Nonostante queste differenze, entrambi concordano sul fatto che il miglior equilibrio è una combinazione di spettacolarità, esperienza ed empatia, con l’obiettivo di rendere ogni momento significativo, indipendentemente dalla familiarità dello spettatore con il gioco.
Confronto tra League of Legends e altri eSport Drakos lo ha notato, a differenza dei giochi FPS (come VALORANT) La complessità di LoL richiede che i commentatori forniscano il contesto e guidino il pubblico attraverso i momenti cruciali.

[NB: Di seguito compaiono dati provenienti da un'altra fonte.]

Ltac mac_kept_steps :=
  repeat first
    [ progress cbn beta iota zeta
    | solve [eauto with mac_kept]
    | lazymatch goal with
      | |- mac_kept (mbind _ _) => apply mk_bind; [|intros ?]
      | |- mac_kept (upd_hw _) => by apply mk_upd_hw
      | |- mac_kept (for_loop _ _ _) => apply mk_for_loop; intros ?
      | |- mac_kept (for_acc _ _ _ _) => apply mk_for_acc; intros ? ?
      | |- mac_kept (for_break _ _ _ _) => apply mk_for_break; intros ? ?
      | |- mac_kept (if ?b then _ else _) => destruct b
      | |- mac_kept (match ?b with _ => _ end) => destruct b
      end ].

Section MbxKept.
Context `{D : Mmio}.

Lemma mk_mod_mbx f : mac_kept (mod_mbx f).
Proof. by apply mk_upd_hw. Qed.
Lemma mk_mod_stats f : mac_kept (mod_stats f).
Proof. by apply mk_upd_hw. Qed.
Lemma mk_get_mbx : mac_kept get_mbx.
Proof. unfold get_mbx. mac_kept_steps. Qed.
Hint Resolve mk_mod_mbx mk_mod_stats mk_get_mbx : mac_kept.
Lemma mk_get_ops id : mac_kept (get_ops id).
Proof. unfold get_ops. mac_kept_steps. Qed.
Hint Resolve mk_get_ops : mac_kept.

Lemma mk_read_mailbox_vf : mac_kept ixgbe_read_mailbox_vf.
Proof. unfold ixgbe_read_mailbox_vf. mac_kept_steps. Qed.
Hint Resolve mk_read_mailbox_vf : mac_kept.
Lemma mk_check_vf b id : mac_kept (ixgbe_check_for_bit_vf b) /\ mac_kept ixgbe_clear_msg_vf /\
  mac_kept ixgbe_clear_ack_vf /\ mac_kept ixgbe_clear_rst_vf /\ mac_kept ixgbe_obtain_mbx_lock_vf /\
  mac_kept (ixgbe_release_mbx_lock_vf id).
Proof.
  unfold ixgbe_check_for_bit_vf, ixgbe_clear_msg_vf, ixgbe_clear_ack_vf, ixgbe_clear_rst_vf,
    ixgbe_obtain_mbx_lock_vf, ixgbe_release_mbx_lock_vf, inc_reqs, inc_acks, inc_rsts, usec_delay.
  repeat split; mac_kept_steps.
Qed.

Lemma mk_call_check_for_msg f id : mac_kept (call_check_for_msg f id).
Proof.
  destruct f as [[]|]; simpl; unfold ixgbe_check_for_msg_vf, ixgbe_check_for_msg_pf, ixgbe_check_for_bit_pf;
    mac_kept_steps. apply (mk_check_vf _ 0).
Qed.
Lemma mk_call_check_for_ack f id : mac_kept (call_check_for_ack f id).
Proof.
  destruct f as [[]|]; simpl; unfold ixgbe_check_for_ack_vf, ixgbe_check_for_ack_pf,
    ixgbe_check_for_bit_pf, ixgbe_clear_ack_pf, inc_acks; mac_kept_steps; apply (mk_check_vf 0 0) || apply (mk_check_vf _ 0).
Qed.
Lemma mk_call_check_for_rst f id : mac_kept (call_check_for_rst f id).
Proof.
  destruct f as [[]|]; simpl; unfold ixgbe_check_for_rst_vf, ixgbe_check_for_rst_pf, inc_rsts;
    mac_kept_steps; apply (mk_check_vf 0 0) || apply (mk_check_vf _ 0).
Qed.
Lemma mk_call_release f id : mac_kept (call_release f id).
Proof.
  destruct f as [[]|]; simpl; unfold ixgbe_release_mbx_lock_dummy, ixgbe_release_mbx_lock_pf;
    mac_kept_steps. apply (mk_check_vf 0 id).
Qed.
Hint Resolve mk_call_check_for_msg mk_call_check_for_ack mk_call_check_for_rst mk_call_release : mac_kept.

Si tratta di garantire che ogni partita, non importa quanto tecnica, sia significativa e coinvolgente anche per i nuovi arrivati.
“Non ci viene chiesto molto sulla filosofia del casting”, ha continuato Drakos. “Ma quando lo facciamo, diventa chiaro che entrambi vediamo il nostro lavoro come qualcosa di più profondo di un semplice commento. È narrazione nella sua forma più immediata: dal vivo, senza copione e condivisa.”
Che si tratti della tanto attesa redenzione di un veterano, della svolta di un perdente o dell’intensità di un gran finale, l’obiettivo dei commentatori è quello di rendere ogni momento importante.
Dopo quasi un decennio insieme sul palco della LEC, Drakos e Vedius hanno visto la transizione del campionato da rivalità prevedibili a un ecosistema più competitivo ed emotivamente ricco. Tuttavia, il modo in cui continueranno a plasmare la narrativa degli eSport di League of Legends continuerà ad evolversi.
Il post “Lo spettacolo non riguarda te”, Drakos e Vedius sulla filosofia del casting di Esports è apparso per la prima volta su Esports Insider.